## ACTION ITEM
Before doing anything else, copy the entries below exactly.

[Saved entries]
»»

Definition loss_task_inference_output : gmap string value :=
  <["mask" := VNone]>
    (add_metadata loss_model (Some loss_batch)
       (<["class_probabilities" := VDict (<["loss" := VList [VNum 0.5%float]]> ∅)]>
          (<["logits" := VDict (<["loss" := VNum 1%float]> ∅)]> ∅))).

(** A parser [d] trained with a sequence-to-sequence task called [d_rels],
    and a batch of the latter's data set. *)
Definition clash_model : MachampModel :=
  {| text_field_embedder := λ v, v;
     encoder := λ v _, v;
     get_text_field_mask := λ _, VNone;
     dropout := None;
     decoders := {[ "d" := unit_loss_decoder; "d_rels" := unit_loss_decoder ]};
     tasks := ["d"; "d_rels"];
     task_types := ["dependency"; "seq2seq"] |}.

Definition clash_batch : list meta :=
  [ {| md_tokens := VNone; md_full_data := VNone;
       md_col_idxs := {[ "d_rels_target_words" := VNum 1%float ]} |} ].

Definition clash_output : gmap string value :=
  <["mask" := VNone]>
    (add_metadata clash_model (Some clash_batch)
       (<["class_probabilities" := VDict (<["d_rels" := VList [VNum 0.5%float]]> ∅)]>
          (<["logits" := VDict (<["d_rels" := VNum 1%float]> ∅)]> ∅))).

(** The items the decoders of [todo] report when [get_metrics] queries them
    one after the other, in the order of the queries. *)
Fixpoint reported_items (reset : bool) (todo : list string) (m : MachampModel)
    : list (string * value) :=
  match todo with
  | [] => []
  | task :: rest =>
      match decoders m !! task with
      | None => []
      | Some d =>
          let '(items, s) := dec_get_metrics d reset (dec_state d) in
          items ++ reported_items reset rest (set_decoder m task (set_dec_state d s))
      end
  end.

(** The names among [items] that have no recognized suffix, in order. *)
Definition unrecognized_names (items : list (string * value)) : list string :=
  filter (λ name, recognized name = false) items.*1.

(** * Properties *)

(** ** The error monad *)

Lemma bind_Ok {A B} (r : result A) (f : A → result B) (b : B) :
  r ≫= f = Ok b → ∃ a, r = Ok a ∧ f a = Ok b.
Proof. destruct r as [a|e]; [eauto | discriminate]. Qed.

««

## WRITTEN REPLY
Definition loss_task_inference_output : gmap string value :=
  <["mask" := VNone]>
    (add_metadata loss_model (Some loss_batch)
       (<["class_probabilities" := VDict (<["loss" := VList [VNum 0.5%float]]> ∅)]>
          (<["logits" := VDict (<["loss" := VNum 1%float]> ∅)]> ∅))).

(** A parser [d] trained with a sequence-to-sequence task called [d_rels],
    and a batch of the latter's data set. *)
Definition clash_model : MachampModel :=
  {| text_field_embedder := λ v, v;
     encoder := λ v _, v;
     get_text_field_mask := λ _, VNone;
     dropout := None;
     decoders := {[ "d" := unit_loss_decoder; "d_rels" := unit_loss_decoder ]};
     tasks := ["d"; "d_rels"];
     task_types := ["dependency"; "seq2seq"] |}.

Definition clash_batch : list meta :=
  [ {| md_tokens := VNone; md_full_data := VNone;
       md_col_idxs := {[ "d_rels_target_words" := VNum 1%float ]} |} ].

Definition clash_output : gmap string value :=
  <["mask" := VNone]>
    (add_metadata clash_model (Some clash_batch)
       (<["class_probabilities" := VDict (<["d_rels" := VList [VNum 0.5%float]]> ∅)]>
          (<["logits" := VDict (<["d_rels" := VNum 1%float]> ∅)]> ∅))).

(** The items the decoders of [todo] report when [get_metrics] queries them
    one after the other, in the order of the queries. *)
Fixpoint reported_items (reset : bool) (todo : list string) (m : MachampModel)
    : list (string * value) :=
  match todo with
  | [] => []
  | task :: rest =>
      match decoders m !! task with
      | None => []
      | Some d =>
          let '(items, s) := dec_get_metrics d reset (dec_state d) in
          items ++ reported_items reset rest (set_decoder m task (set_dec_state d s))
      end
  end.

(** The names among [items] that have no recognized suffix, in order. *)
Definition unrecognized_names (items : list (string * value)) : list string :=
  filter (λ name, recognized name = false) items.*1.

(** * Properties *)

(** ** The error monad *)

Lemma bind_Ok {A B} (r : result A) (f : A → result B) (b : B) :
  r ≫= f = Ok b → ∃ a, r = Ok a ∧ f a = Ok b.
Proof. destruct r as [a|e]; [eauto | discriminate]. Qed.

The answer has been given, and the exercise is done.